Earnings Plays

Published by noworry on

I am no longer testing this. It appears to be working at this time while the overall market is at such high volatility. I do not feel like adding any more entries into my database. I have added the trades here on profitly

Trading The Day Before Earnings

This is an ongoing test: So Far I have won 23 out of 26 plays. A 89% win rate. This is a very small population and could just be an anomaly. Time will tell as I continue to place more of these trades.

As with everything on my site, I am not giving advice and only showing how I trade. I strongly suggest you do not copy my trades and find what works for you.

The year is 2020, the market has crashed, and volatility is high.

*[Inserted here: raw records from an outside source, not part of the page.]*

(** * graphmodel: schema lookup and graph-object property resolution

    A shallow embedding of [src/graphSchema.ts] (classes [GraphSchema] and
    [GraphObject]) and [src/graphProperty.ts].

    Conventions.
    - A JavaScript value is an [any]; [undefined] is the "unset" sentinel.
      The numbers are the integers and [NaN]; [===] ([strict_eq]) is
      equality, except that [NaN] is not equal to anything, itself included.
    - Objects compared by identity (graphs, properties, categories) carry a
      [ref]; a [Map] or [Set] keyed by such objects compares the [ref]s.
    - A [Map] is an association list in insertion order, a [Set] a list in
      insertion order, as in ECMAScript.
    - Every mutating method returns its JavaScript result, the receiver
      after the call, and the events it raised, in raise order. *)

From Stdlib Require Import ZArith String List Bool.
From stdpp Require Import base list strings.
Import ListNotations.

Local Open Scope list_scope.

Set Warnings "-register-all".

(** ** Values *)

Inductive any : Type :=
| undefined
| num (n : Z)
| nan
| str (s : string)
| boolean (b : bool).

#[global] Instance any_eq_dec : EqDecision any.
Proof. solve_decision. Defined.

(** [a === b] *)
Definition strict_eq (a b : any) : bool :=
  match a, b with
  | nan, _ | _, nan => false
  | _, _ => bool_decide (a = b)
  end.

Definition is_undefined (a : any) : bool := strict_eq a undefined.

(** Identity of an object allocated by the program. *)
Definition ref := nat.

Definition GraphPropertyIdLike := string.
Definition GraphCategoryIdLike := string.
Definition GraphSchemaNameLike := string.

(** ** GraphMetadata

    The class is declared in [graphMetadata.ts]; the code under
    verification only reads the members below, which are taken as given.
    [hasOwn] and [get] are asked about a property, named by its identity. *)
Module GraphMetadata.
Record t : Type := mk {
  defaultValue : any;
  isImmutable : bool;
  isRemovable : bool;
  isSharable : bool;
  canValidate : bool;
  validate : any -> bool;
  hasOwn : ref -> bool;
  get : ref -> any
}.
End GraphMetadata.

(** ** GraphProperty ([graphProperty.ts])

    [getMetadata] and [createDefaultMetadata] are inherited from
    [GraphMetadataContainer]: the metadata cached for an owner, keyed by the
    owner's identity, and the ownerless metadata. That the entry for an
    owner is created on first request is not visible to a graph object,
    which only reads the entry. *)
Module DataType.
Record t : Type := mk { validate : any -> bool }.
End DataType.

Module GraphProperty.
Record t : Type := mk {
  ref_ : ref;
  id : GraphPropertyIdLike;
  dataType : option DataType.t;
  getMetadata : ref -> GraphMetadata.t;
  createDefaultMetadata : GraphMetadata.t
}.

(** [this._dataType?.validate(value) ?? true] *)
Definition _validate (this : t) (value : any) : bool :=
  match dataType this with
  | Some d => DataType.validate d value
  | None => true
  end.

(** Object identity. *)
Definition same (p q : t) : bool := Nat.eqb (ref_ p) (ref_ q).
End GraphProperty.

(** ** GraphCategory

    Declared in [graphCategory.ts]; a category has an id, at most one base
    category, and per-owner metadata. The [basedOn] chain is finite. *)
Module GraphCategory.
Inductive t : Type := mk {
  ref_ : ref;
  id : GraphCategoryIdLike;
  basedOn : option t;
  getMetadata : ref -> GraphMetadata.t
}.

Definition same (c d : t) : bool := Nat.eqb (ref_ c) (ref_ d).

(** The category followed by its ancestors, nearest first. *)
Fixpoint chain (c : t) : list t :=
  c :: match basedOn c with
       | Some b => chain b
       | None => []
       end.

(** Induction along the [basedOn] chain. *)
Fixpoint chain_ind (P : t -> Prop)
    (root : forall r i g, P (mk r i None g))
    (derived : forall r i b g, P b -> P (mk r i (Some b) g))
    (c : t) {struct c} : P c :=
  match c with
  | mk r i None g => root r i g
  | mk r i (Some b) g => derived r i b g (chain_ind P root derived b)
  end.
End GraphCategory.

(** ** Collections of a schema

    [GraphCategoryCollection] and [GraphPropertyCollection] are used through
    their [get(id)] method only. *)
Module GraphCategoryCollection.
Record t : Type := mk { get : GraphCategoryIdLike -> option GraphCategory.t }.
End GraphCategoryCollection.

Module GraphPropertyCollection.
Record t : Type := mk { get : GraphPropertyIdLike -> option GraphProperty.t }.
End GraphPropertyCollection.

(** ** GraphSchema *)
Module GraphSchema.
(** [_schemas] is iterated in child-registration order. *)
Inductive t : Type := mk {
  name : GraphSchemaNameLike;
  _schemas : option (list t);
  _categories : option GraphCategoryCollection.t;
  _properties : option GraphPropertyCollection.t
}.

(** [allSchemas()]: the generator's output, in yield order. *)
Fixpoint allSchemas (this : t) : list t :=
  this :: match _schemas this with
          | Some schemas => flat_map allSchemas schemas
          | None => []
          end.

(** The [for ... of this.allSchemas()] loop of [findCategory]. *)
Fixpoint findCategory_loop (id : GraphCategoryIdLike) (schemas : list t)
  : option GraphCategory.t :=
  match schemas with
  | [] => None
  | schema :: rest =>
      match _categories schema with
      | Some categories =>
          match GraphCategoryCollection.get categories id with
          | Some category => Some category
          | None => findCategory_loop id rest
          end
      | None => findCategory_loop id rest
      end
  end.

Definition findCategory (this : t) (id : GraphCategoryIdLike)
  : option GraphCategory.t :=
  findCategory_loop id (allSchemas this).

Fixpoint findProperty_loop (id : GraphPropertyIdLike) (schemas : list t)
  : option GraphProperty.t :=
  match schemas with
  | [] => None
  | schema :: rest =>
      match _properties schema with
      | Some properties =>
          match GraphPropertyCollection.get properties id with
          | Some property => Some property
          | None => findProperty_loop id rest
          end
      | None => findProperty_loop id rest
      end
  end.

Definition findProperty (this : t) (id : GraphPropertyIdLike)
  : option GraphProperty.t :=
  findProperty_loop id (allSchemas this).

(** The category a schema registers under [id] itself, if any. *)
Definition defines (s : t) (id : GraphCategoryIdLike) : option GraphCategory.t :=
  match _categories s with
  | Some categories => GraphCategoryCollection.get categories id
  | None => None
  end.

Definition children (s : t) : list t :=
  match _schemas s with Some l => l | None => [] end.

(** The lookup order in the words of the specification: the schema
    itself, then each child in registration order, each child searched
    completely (depth first) before the next one. *)
Fixpoint search (s : t) (id : GraphCategoryIdLike) : option GraphCategory.t :=
  match defines s id with
  | Some c => Some c
  | None =>
      match _schemas s with
      | Some l =>
          (fix search_children (l : list t) : option GraphCategory.t :=
             match l with
             | [] => None
             | child :: rest =>
                 match search child id with
                 | Some c => Some c
                 | None => search_children rest
                 end
             end) l
      | None => None
      end
  end.

Fixpoint search_children (id : GraphCategoryIdLike) (l : list t) : option GraphCategory.t :=
  match l with
  | [] => None
  | child :: rest =>
      match search child id with
      | Some c => Some c
      | None => search_children id rest
      end
  end.

(** Induction over the schema tree. *)
Fixpoint schema_ind (P : t -> Prop)
    (step : forall s, Forall P (children s) -> P s) (s : t) {struct s} : P s :=
  step s
    (match s return Forall P (children s) with
     | mk _ schemas _ _ =>
         match schemas return Forall P (match schemas with Some l => l | None => [] end) with
         | Some l =>
             (fix all (l : list t) : Forall P l :=
                match l with
                | [] => @List.Forall_nil _ P
                | x :: rest => @List.Forall_cons _ P x rest (schema_ind P step x) (all rest)
                end) l
         | None => @List.Forall_nil _ P
         end
     end).

(** The property a schema registers under [id] itself, if any. *)
Definition definesProperty (s : t) (id : GraphPropertyIdLike) : option GraphProperty.t :=
  match _properties s with
  | Some properties => GraphPropertyCollection.get properties id
  | None => None
  end.

(** Self first, then the children in registration order, depth first. *)
Fixpoint searchProperty (s : t) (id : GraphPropertyIdLike) : option GraphProperty.t :=
  match definesProperty s id with
  | Some p => Some p
  | None =>
      match _schemas s with
      | Some l =>
          (fix searchProperty_children (l : list t) : option GraphProperty.t :=
             match l with
             | [] => None
             | child :: rest =>
                 match searchProperty child id with
                 | Some p => Some p
                 | None => searchProperty_children rest
                 end
             end) l
      | None => None
      end
  end.

Fixpoint searchProperty_children (id : GraphPropertyIdLike) (l : list t)
  : option GraphProperty.t :=
  match l with
  | [] => None
  | child :: rest =>
      match searchProperty child id with
      | Some p => Some p
      | None => searchProperty_children id rest
      end
  end.

(** [hasSchema(schema)]. The argument is a name or a schema; schemas carry
    no identity of their own here, so [schema === this] is the parameter
    [same]. *)
Section HasSchema.
Variable same : t -> t -> bool.

(** [isGraphSchemaNameLIke(schema) ? schema === this.name : schema === this] *)
Definition matches (schema : GraphSchemaNameLike + t) (this : t) : bool :=
  match schema with
  | inl n => String.eqb n (name this)
  | inr x => same x this
  end.

Fixpoint hasSchema (this : t) (schema : GraphSchemaNameLike + t) : bool :=
  if matches schema this then true
  else
    match _schemas this with
    | Some schemas => existsb (fun value => hasSchema value schema) schemas
    | None => false
    end.
End HasSchema.
End GraphSchema.

(** ** Graph

    Declared in [graph.ts]. A graph object reads its owner's [schema] and
    calls its [_importMetadata(other, container)], whose result for a
    property may be absent; the other graph is named by its identity. *)
Module Graph.
Record t : Type := mk {
  ref_ : ref;
  schema : GraphSchema.t;
  _importMetadata : option ref -> GraphProperty.t -> option GraphMetadata.t
}.
End Graph.

(** ** [Map<GraphProperty, any>] *)
Module PropertyMap.
Definition t : Type := list (GraphProperty.t * any).

Fixpoint get (m : t) (key : GraphProperty.t) : any :=
  match m with
  | [] => undefined
  | (k, v) :: rest => if GraphProperty.same k key then v else get rest key
  end.

Fixpoint has (m : t) (key : GraphProperty.t) : bool :=
  match m with
  | [] => false
  | (k, _) :: rest => GraphProperty.same k key || has rest key
  end.

(** An existing key keeps its place, a new key goes last. *)
Fixpoint set (m : t) (key : GraphProperty.t) (value : any) : t :=
  match m with
  | [] => [(key, value)]
  | (k, v) :: rest =>
      if GraphProperty.same k key then (k, value) :: rest
      else (k, v) :: set rest key value
  end.

Fixpoint delete (m : t) (key : GraphProperty.t) : t :=
  match m with
  | [] => []
  | (k, v) :: rest =>
      if GraphProperty.same k key then rest else (k, v) :: delete rest key
  end.

Definition size (m : t) : nat := length m.

Definition keys (m : t) : list ref := map (fun e => GraphProperty.ref_ (fst e)) m.

(** Keys are pairwise distinct objects. *)
Definition wf (m : t) : Prop := NoDup (keys m).

(** No entry holds the unset sentinel. *)
Definition no_undefined (m : t) : Prop := Forall (fun e => snd e <> undefined) m.

(** No entry holds [NaN]. *)
Definition no_nan (m : t) : Prop := Forall (fun e => snd e <> nan) m.
End PropertyMap.

(** ** [Set<GraphCategory>] *)
Module CategorySet.
Definition t : Type := list GraphCategory.t.

Fixpoint has (s : t) (c : GraphCategory.t) : bool :=
  match s with
  | [] => false
  | d :: rest => GraphCategory.same d c || has rest c
  end.

Definition add (s : t) (c : GraphCategory.t) : t :=
  if has s c then s else s ++ [c].

Fixpoint delete (s : t) (c : GraphCategory.t) : t :=
  match s with
  | [] => []
  | d :: rest => if GraphCategory.same d c then rest else d :: delete rest c
  end.

Definition size (s : t) : nat := length s.

(** The set is a [Set]: its members are pairwise distinct objects. *)
Definition wf (s : t) : Prop := NoDup (map GraphCategory.ref_ s).
End CategorySet.

(** ** GraphObject *)
Module GraphObject.
Inductive Change : Type := ChangeAdd | ChangeDelete.

(** A call of [_raiseOnCategoryChanged] or [_raiseOnPropertyChanged], with
    the arguments handed to the handlers. *)
Inductive Event : Type :=
| CategoryChanged (change : Change) (category : GraphCategory.t)
| PropertyChanged (name : GraphPropertyIdLike).

(** [GraphObjectEvents]: which handlers a subscriber supplied. *)
Record GraphObjectEvents : Type := mkEvents {
  onCategoryChanged : bool;
  onPropertyChanged : bool
}.

Record t : Type := mk {
  _owner : option Graph.t;
  _categories : option CategorySet.t;
  _properties : option PropertyMap.t;
  _observers : option (list (ref * GraphObjectEvents))
}.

My goal is to collect earnings on some of this volatility using Short Strangles, Short Straddles, Selling Short Vertical Call Spreads, Iron Condors (in very liquid options), or Selling Credit Vertical Put Spreads. The first two plays are undefined risk and the last three are defined risk plays.

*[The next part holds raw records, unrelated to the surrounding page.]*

Lemma inert_is_inherited_witness :
  NodeAccessibilityData.isInert
    (@getNodeAccessibilityData Sample.helpers Sample.roleData
       [] true false (MoreSample.textNode "Pause")) = true
  /\ (NodeAccessibilityData.isInert
        (@getNodeAccessibilityData Sample.helpers Sample.roleData
           [] true false Sample.inertDialog) = false
      <-> @modal_dialog Sample.helpers Sample.inertDialog "dialog"
          /\ ~ carries Sample.inertDialog "inert").
Proof.
  split.
  - exact (proj1 (@inert_is_inherited Sample.helpers Sample.roleData
                    [] true false (MoreSample.textNode "Pause")) eq_refl).
  - exact (proj2 (@inert_is_inherited Sample.helpers Sample.roleData
                    [] true false Sample.inertDialog) eq_refl eq_refl).
Defined.

Lemma childrenPresentational_iff_witness :
  NodeAccessibilityData.allowedAccessibilityChildRoles
    (@getNodeAccessibilityData Sample.helpers Sample.roleData
       [] false false (Sample.element "div" [("role", "marquee")])) = [].
Proof.
  exact (proj2 (@childrenPresentational_iff Sample.helpers Sample.roleData
                  [] false false (Sample.element "div" [("role", "marquee")]))
           eq_refl).
Defined.

Lemma getTabbable_terminates_witness :
  exists fuel outcome,
    forall fuel',
      (fuel <= fuel')%nat ->
      getTabbable TabSample.document TabSample.structure fuel'
        PreviousElementSibling (Some 5%positive) 1%positive = Some outcome.
Proof.
  apply getTabbable_terminates.
  exists TabSample.depth, TabSample.position. split.
  - intros e p. unfold TabSample.structure, TabSample.depth. cbn.
    repeat case_bool_decide; subst; cbn; intros Hp; try discriminate;
      inversion Hp; subst; cbn; lia.
  - intros method e c. unfold TabSample.structure, TabSample.position.
    destruct method; cbn; repeat case_bool_decide; subst; intros Hc;
      try discriminate; inversion Hc; subst; cbn; lia.
Defined.

Lemma getTabbable_answer_witness :
  getTabbable TabSample.document TabSample.structure 5
    PreviousElementSibling (Some 5%positive) 1%positive
  = Some (Normal (Some 9%positive))
  /\ exists a,
       ancestorOrSelf TabSample.structure 5%positive a
       /\ contains TabSample.structure 1%positive a = true
       /\ parentElement TabSample.structure a <> Some 1%positive
       /\ ((9%positive = a /\ isTabbable TabSample.structure a = Normal true)
           \/ exists c tabbableElements,
                laterSibling TabSample.structure PreviousElementSibling a c
                /\ tabbable (TabSample.document c) = Normal tabbableElements
                /\ last tabbableElements = Some 9%positive).
Proof.
  split; [reflexivity|].
  exact (proj2 (proj2 (getTabbable_answer TabSample.document TabSample.structure
                         PreviousElementSibling 1%positive))
           5%nat 5%positive 9%positive eq_refl).
Defined.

The idea of the earnings play is NOT to try to predict the price movement of the underlying stock after the earnings announcement but to sell into IV Expansion and collect the IV contraction after the earnings announcement.

I’ve noticed that on many active stocks that the Implied Volatility of options tends to rise into earnings thus raising the price of options contracts. This volatility appears to become erratic then tends to drop the morning after the earnings announcement. Of course, this is not 100% of the time on all stocks.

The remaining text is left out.